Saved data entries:
▼

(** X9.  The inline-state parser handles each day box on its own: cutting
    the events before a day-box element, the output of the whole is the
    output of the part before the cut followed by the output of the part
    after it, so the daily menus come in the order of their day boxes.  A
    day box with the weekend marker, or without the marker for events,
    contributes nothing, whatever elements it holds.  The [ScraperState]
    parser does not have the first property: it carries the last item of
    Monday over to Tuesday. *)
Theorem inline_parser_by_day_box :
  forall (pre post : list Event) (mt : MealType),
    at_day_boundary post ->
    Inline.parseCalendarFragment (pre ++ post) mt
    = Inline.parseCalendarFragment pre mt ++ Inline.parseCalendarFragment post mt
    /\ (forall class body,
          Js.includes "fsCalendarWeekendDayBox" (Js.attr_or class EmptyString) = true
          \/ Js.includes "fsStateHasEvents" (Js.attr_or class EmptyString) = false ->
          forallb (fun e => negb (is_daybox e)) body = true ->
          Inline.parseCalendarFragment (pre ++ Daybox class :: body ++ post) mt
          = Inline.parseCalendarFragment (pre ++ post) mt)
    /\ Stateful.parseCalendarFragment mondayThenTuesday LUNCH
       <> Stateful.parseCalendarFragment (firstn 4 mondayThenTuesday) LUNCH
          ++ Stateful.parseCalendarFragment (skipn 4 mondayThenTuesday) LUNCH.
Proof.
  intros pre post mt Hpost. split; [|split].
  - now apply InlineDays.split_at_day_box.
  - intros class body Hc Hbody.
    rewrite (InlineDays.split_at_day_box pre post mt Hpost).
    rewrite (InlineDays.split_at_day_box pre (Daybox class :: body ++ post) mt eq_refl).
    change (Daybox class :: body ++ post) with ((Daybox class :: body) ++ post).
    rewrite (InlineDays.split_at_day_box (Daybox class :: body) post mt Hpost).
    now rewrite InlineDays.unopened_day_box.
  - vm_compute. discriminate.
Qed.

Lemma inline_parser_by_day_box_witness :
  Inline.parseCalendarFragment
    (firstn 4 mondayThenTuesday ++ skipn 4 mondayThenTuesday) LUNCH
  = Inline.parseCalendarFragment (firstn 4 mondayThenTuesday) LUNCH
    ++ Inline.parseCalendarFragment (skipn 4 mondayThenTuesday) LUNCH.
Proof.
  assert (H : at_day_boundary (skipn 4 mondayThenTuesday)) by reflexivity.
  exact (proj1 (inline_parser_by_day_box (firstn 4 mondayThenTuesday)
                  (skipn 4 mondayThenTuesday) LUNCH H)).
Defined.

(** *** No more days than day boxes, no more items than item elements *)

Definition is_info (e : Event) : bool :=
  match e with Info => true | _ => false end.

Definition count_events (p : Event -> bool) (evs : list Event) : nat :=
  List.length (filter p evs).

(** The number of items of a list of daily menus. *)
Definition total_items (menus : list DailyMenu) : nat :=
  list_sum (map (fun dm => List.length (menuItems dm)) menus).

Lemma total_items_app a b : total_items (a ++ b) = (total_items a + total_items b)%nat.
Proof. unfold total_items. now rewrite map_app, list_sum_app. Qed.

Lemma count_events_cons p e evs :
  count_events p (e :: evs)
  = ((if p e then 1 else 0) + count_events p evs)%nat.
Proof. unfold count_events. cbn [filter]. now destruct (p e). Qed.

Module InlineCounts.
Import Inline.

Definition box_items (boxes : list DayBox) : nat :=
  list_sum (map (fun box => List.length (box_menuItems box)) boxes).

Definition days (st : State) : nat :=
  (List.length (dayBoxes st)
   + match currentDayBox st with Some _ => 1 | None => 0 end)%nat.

▲

In the records above, return only the line that contains "rewrite (InlineDays.split_at_day_box (Daybox" and every line after it through the last, exactly as they appear.

    rewrite (InlineDays.split_at_day_box (Daybox class :: body) post mt Hpost).
    now rewrite InlineDays.unopened_day_box.
  - vm_compute. discriminate.
Qed.

Lemma inline_parser_by_day_box_witness :
  Inline.parseCalendarFragment
    (firstn 4 mondayThenTuesday ++ skipn 4 mondayThenTuesday) LUNCH
  = Inline.parseCalendarFragment (firstn 4 mondayThenTuesday) LUNCH
    ++ Inline.parseCalendarFragment (skipn 4 mondayThenTuesday) LUNCH.
Proof.
  assert (H : at_day_boundary (skipn 4 mondayThenTuesday)) by reflexivity.
  exact (proj1 (inline_parser_by_day_box (firstn 4 mondayThenTuesday)
                  (skipn 4 mondayThenTuesday) LUNCH H)).
Defined.

(** *** No more days than day boxes, no more items than item elements *)

Definition is_info (e : Event) : bool :=
  match e with Info => true | _ => false end.

Definition count_events (p : Event -> bool) (evs : list Event) : nat :=
  List.length (filter p evs).

(** The number of items of a list of daily menus. *)
Definition total_items (menus : list DailyMenu) : nat :=
  list_sum (map (fun dm => List.length (menuItems dm)) menus).

Lemma total_items_app a b : total_items (a ++ b) = (total_items a + total_items b)%nat.
Proof. unfold total_items. now rewrite map_app, list_sum_app. Qed.

Lemma count_events_cons p e evs :
  count_events p (e :: evs)
  = ((if p e then 1 else 0) + count_events p evs)%nat.
Proof. unfold count_events. cbn [filter]. now destruct (p e). Qed.

Module InlineCounts.
Import Inline.

Definition box_items (boxes : list DayBox) : nat :=
  list_sum (map (fun box => List.length (box_menuItems box)) boxes).

Definition days (st : State) : nat :=
  (List.length (dayBoxes st)
   + match currentDayBox st with Some _ => 1 | None => 0 end)%nat.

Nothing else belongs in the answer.